FIG. 1 is a configuration diagram showing a first embodiment of the present invention.

FIG. 2 is an explanatory diagram for explaining an operation principle in the first embodiment of the present invention.

FIG. 3 is an explanatory diagram for explaining a structure and an operating principle of a modified example according to the first embodiment of the present invention.

FIG. 4 is a perspective view showing a configuration of a second embodiment of the present invention.

FIG. 5 is an explanatory diagram for explaining the operation principle of the second embodiment of the present invention.

FIG. 6 is an explanatory diagram for explaining a configuration and an operating principle of a modified example of the second embodiment of the present invention.

FIG. 7 is a perspective view showing the configuration of a third embodiment of the present invention.

FIG. 8 is an explanatory diagram showing the operating principle of the third embodiment of the present invention.

FIG. 9 is an explanatory diagram showing a modification of the third embodiment of the present invention.

FIG. 10 is a perspective view showing a modified example of the third embodiment of the present invention.

FIG. 11 is a perspective view showing a specific example according to the third embodiment of the present invention.

FIG. 12 is an explanatory diagram for explaining a configuration and an operating principle of a fourth embodiment of the present invention.

FIG. 13 is a perspective view showing a configuration of a fifth exemplary embodiment of the present invention.

FIG. 14 is a cross-sectional view showing the configuration of the fifth embodiment of the present invention.

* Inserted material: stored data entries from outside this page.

(** Its tag is also the tag under the key of the other direction. *)
Definition collides (e t : nat) (r : Recipient) (n : nat) : bool :=
  let p := honest e t r (Z.of_nat n) 0 in
  bool_decide (tag p = tag_of (drop 32 (key_to (other r) (epoch_key e))) (nonce p)
    (take (Z.to_nat (aad_len p)) (aad p)) (take (Z.to_nat (data_len p)) (ciphertext p))).

(** One of the packets the input can lead to does. *)
Definition cross_collision : bool :=
  let steps := seq 0 (length (take MAX_OPERATIONS input)) in
  existsb (fun e => existsb (fun t => existsb (fun n =>
    collides e t Initiator n || collides e t Responder n) steps) steps) steps.

Lemma length_epoch_key (e : nat) : length (epoch_key e) = 128%nat.
Proof. apply length_session_material. Qed.

Lemma length_key_to (r : Recipient) (e : nat) : length (key_to r (epoch_key e)) = 64%nat.
Proof. destruct r; [apply Hs.length_outer_key|apply Hs.length_inner_key]; apply length_epoch_key. Qed.

Lemma collision_found (e t : nat) (r : Recipient) (n : nat) (count : nat) :
  count = length (take MAX_OPERATIONS input) -> (e < count)%nat -> (t < count)%nat -> (n < count)%nat ->
  collides e t r n = true -> cross_collision = true.
Proof.
  intros -> He Ht Hn Hc. unfold cross_collision.
  assert (Hin : forall i, (i < length (take MAX_OPERATIONS input))%nat -> In i (seq 0 (length (take MAX_OPERATIONS input)))).
  { intros i Hi. apply in_seq. lia. }
  apply existsb_exists. exists e. split; [by apply Hin|]. apply existsb_exists. exists t. split; [by apply Hin|].
  apply existsb_exists. exists n. split; [by apply Hin|]. apply orb_true_iff. destruct r; auto.
Qed.

(** * One side of an established pair *)

Record live (k : list byte) (r : Recipient) (s : Sess.SessionManager) (seen : list Z) : Prop := {
  lv_traffic : Sess.carries_traffic s;
  lv_tx : Sess.tx_key s = Some (key_to (other r) k);
  lv_rx : Sess.rx_key s = Some (key_to r k);
  lv_count : 0 <= Sess.tx_counter s;
  lv_window : Sess.window_repr s seen;
  lv_high : Sess.rx_counter s < 64
}.

Lemma live_fresh (k : list byte) :
  live k Initiator (Hs.established (Hs.inner_key k) (Hs.outer_key k)) [] /\
  live k Responder (Hs.established (Hs.outer_key k) (Hs.inner_key k)) [].
Proof. split; split; try done; apply Hs.established_window. Qed.

Lemma live_sent (k : list byte) (r : Recipient) (s : Sess.SessionManager) (seen : list Z) :
  live k r s seen -> live k r (Sess.set_tx_counter (Sess.tx_counter s + 1) s) seen.
Proof. intros [? ? ? ? [] ?]. split; try done; cbn; lia. Qed.

(** The arguments the target's packets give to the session. *)
Definition opening (p : Packet) : M Sess.world (result unit CryptoError * list byte) :=
  Sess.decrypt_packet (take (Z.to_nat (aad_len p)) (aad p)) (take (Z.to_nat (data_len p)) (ciphertext p)) (nonce p)
    (tag p) (zeros (Z.to_nat (data_len p))).

Lemma sized_opening (p : Packet) :
  packet_sized p -> length (zeros (Z.to_nat (data_len p))) = length (take (Z.to_nat (data_len p)) (ciphertext p)) /\
  zlen (take (Z.to_nat (data_len p)) (ciphertext p)) <= CHACHA20_MAX_BYTES.
Proof.
  intros (_ & _ & _ & L4 & L5 & _). unfold zlen. rewrite length_zeros, length_take, L5.
  unfold CHACHA20_MAX_BYTES, u32_max. lia.
Qed.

FIG. 15 is a perspective view showing a configuration of a sixth exemplary embodiment of the present invention.

FIG. 16 is a perspective view showing the configuration of a seventh embodiment of the present invention.

FIG. 17 is a conventional example for explaining the present invention.

[Explanation of symbols]

 1 Silicon Substrate 2 Insulating Film 3 Polycrystalline Silicon Rail 4 Polycrystalline Silicon Plate 5, 50 Bushing 51 Bushing Support 52 Bushing Leg 6 Polycrystalline Silicon Rod 7 Guide Bushing 8 Polycrystalline Silicon Guide 9 Cap 10 Shaft 111 Electrode 112 Electrode 113 Electrode 12 Spring Support 121 Elastic Plate 13 Claw 16 Frame 17 Beam 100, 500, 700 Movable Part 200, 600, 800 Fixed Part 300 Drive Mechanism

Claims (3)

[Claims] 1. A micro movable body comprising at least a pair of electrodes and an elastic support member that variably supports an electrode interval between the pair of electrodes by elastic force. 2. An alternating current pulse is applied between a silicon substrate and a polycrystalline silicon plate through an insulating film, and a rising edge of the alternating current pulse gives a twist to a polycrystalline silicon rod which is hung on a bushing support portion of the polycrystalline silicon plate and falls. A minute movable body in which the bushing support part makes a pitch motion by utilizing the fact that the polycrystalline silicon rod twisted in step 3 returns to the original. 3. The micro movable body according to claim 2, wherein the bending of the polycrystalline silicon plate is utilized in addition to the twist of the polycrystalline silicon rod.